Stored data:

'''

(** * The flat name registry of blueprint: [SimpleNameInterface]

    A shallow embedding of [name_interface.go] and a verification of its
    registration, renaming, enumeration and diagnostic operations.

    Go values are embedded as follows.
    - A [ModuleGroup] is a struct around a [*moduleGroup] pointer; the records
      pointed to live in a heap ([gmap loc moduleGroup]) that the registry
      shares with its callers, so that the in-place update of [Rename] is
      seen through every copy of the handle.
    - The two Go maps of the registry are [gmap]s keyed by strings.
    - A Go panic (nil dereference, index out of range, explicit [panic]) is
      the [Panicked] outcome of the [result] type.
    - [[]error] is a list of error texts; a nil slice and an empty slice are
      both the empty list. *)

From stdpp Require Import base option list strings gmap fin_maps sorting.

(** ** Outcomes of possibly panicking code *)

Inductive panic : Type :=
| NilPointerDereference
| IndexOutOfRange
| PanicMsg (msg : string).

Inductive result (A : Type) : Type :=
| Return (a : A)
| Panicked (p : panic).

Arguments Return {A} a.
Arguments Panicked {A} p.

Definition bind {A B : Type} (r : result A) (k : A → result B) : result B :=
  match r with
  | Return a => k a
  | Panicked p => Panicked p
  end.

Notation "'let!' x ':=' r 'in' k" := (bind r (λ x, k))
  (at level 10, x pattern, r at level 100, k at level 200).

(** ** Strings *)

(** The line feed of the two-line messages. *)
Definition nl : string := String (Ascii.ascii_of_nat 10) EmptyString.

(** [strings.Join]. *)
Fixpoint Join (elems : list string) (sep : string) : string :=
  match elems with
  | [] => ""
  | [x] => x
  | x :: rest => x +:+ sep +:+ Join rest sep
  end.

(** [sub] occurs in [text]. *)
Definition mentions (sub text : string) : Prop :=
  ∃ before after, text = before +:+ sub +:+ after.

(** Go compares strings byte by byte; [String.ltb] is that order on the
    bytes of a [string]. *)
Definition name_lt (a b : string) : Prop := String.ltb a b = true.

(** A plain quoting, adequate for names without special characters; the
    examples instantiate [%q] with it. *)
Definition plain_quote (s : string) : string :=
  String (Ascii.ascii_of_nat 34) EmptyString +:+ s +:+ String (Ascii.ascii_of_nat 34) EmptyString.

(** ** Data model *)

Definition loc : Type := positive.

(** The embedded [*moduleGroup]; [None] is the nil pointer. *)
Record ModuleGroup : Type := mkModuleGroup { moduleGroup_ptr : option loc }.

'''

### Task instructions
After locating the line with "bytes of a [string]. *)" above, return that line and every later line through the one with "Definition loc : Type := positive.", word for word and with nothing else.

### Completed task
    bytes of a [string]. *)
Definition name_lt (a b : string) : Prop := String.ltb a b = true.

(** A plain quoting, adequate for names without special characters; the
    examples instantiate [%q] with it. *)
Definition plain_quote (s : string) : string :=
  String (Ascii.ascii_of_nat 34) EmptyString +:+ s +:+ String (Ascii.ascii_of_nat 34) EmptyString.

(** ** Data model *)

Definition loc : Type := positive.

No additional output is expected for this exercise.